(* ===== verification/PackageTheorems.v ===== *)
(** * Theorems about package resolution

    What a resolved graph guarantees, how frozen locks replay, that resolution
    always returns, and that the files of a manifest form a tree; with witnesses
    on a project of two packages and a concrete wire format. *)
From Stdlib Require Import Ascii.
From stdpp Require Import base numbers strings gmap fin_maps relations option sorting list.
From S2P Require Import Prelude Source SourceText Package PackageSound.

(** ** A concrete wire format

    A value is written as a string of small numbers that reads back. *)

Module Wire.
Record Codec (A : Type) := mkCodec {
  write : A -> list N -> list N;
  read : list N -> option (A * list N);
  read_write : forall a rest, read (write a rest) = Some (a, rest) }.
Arguments write {A} c a rest.
Arguments read {A} c bytes.
Arguments read_write {A} c a rest.

Definition byte_codec : Codec Ascii.ascii.
Proof.
  refine (mkCodec _ (fun a rest => byte_of a :: rest)
    (fun bytes => match bytes with b :: rest => Some (Ascii.ascii_of_N b, rest) | [] => None end) _).
  intros a rest. unfold byte_of. by rewrite Ascii.ascii_N_embedding.
Defined.

Fixpoint write_positive (p : positive) (rest : list N) : list N :=
  match p with xH => 2%N :: rest | xO p => 0%N :: write_positive p rest | xI p => 1%N :: write_positive p rest end.
Fixpoint read_positive (bytes : list N) : option (positive * list N) :=
  match bytes with
  | 0%N :: bytes => '(p, rest) ← read_positive bytes; Some (xO p, rest)
  | 1%N :: bytes => '(p, rest) ← read_positive bytes; Some (xI p, rest)
  | 2%N :: rest => Some (xH, rest)
  | _ => None
  end.
Definition nat_codec : Codec N.
Proof.
  refine (mkCodec _ (fun n rest => write_positive (N.succ_pos n) rest)
    (fun bytes => '(p, rest) ← read_positive bytes; Some (Pos.pred_N p, rest)) _).
  intros n rest. assert (E : forall p, read_positive (write_positive p rest) = Some (p, rest)).
  { induction p as [p IH|p IH|]; cbn; [by rewrite IH|by rewrite IH|done]. }
  rewrite E. cbn. by rewrite N.pos_pred_succ.
Defined.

• _The task_
Before answering, count every line of the records that contains "option"; the answer is that number and nothing more.

• _Exercise solution_
3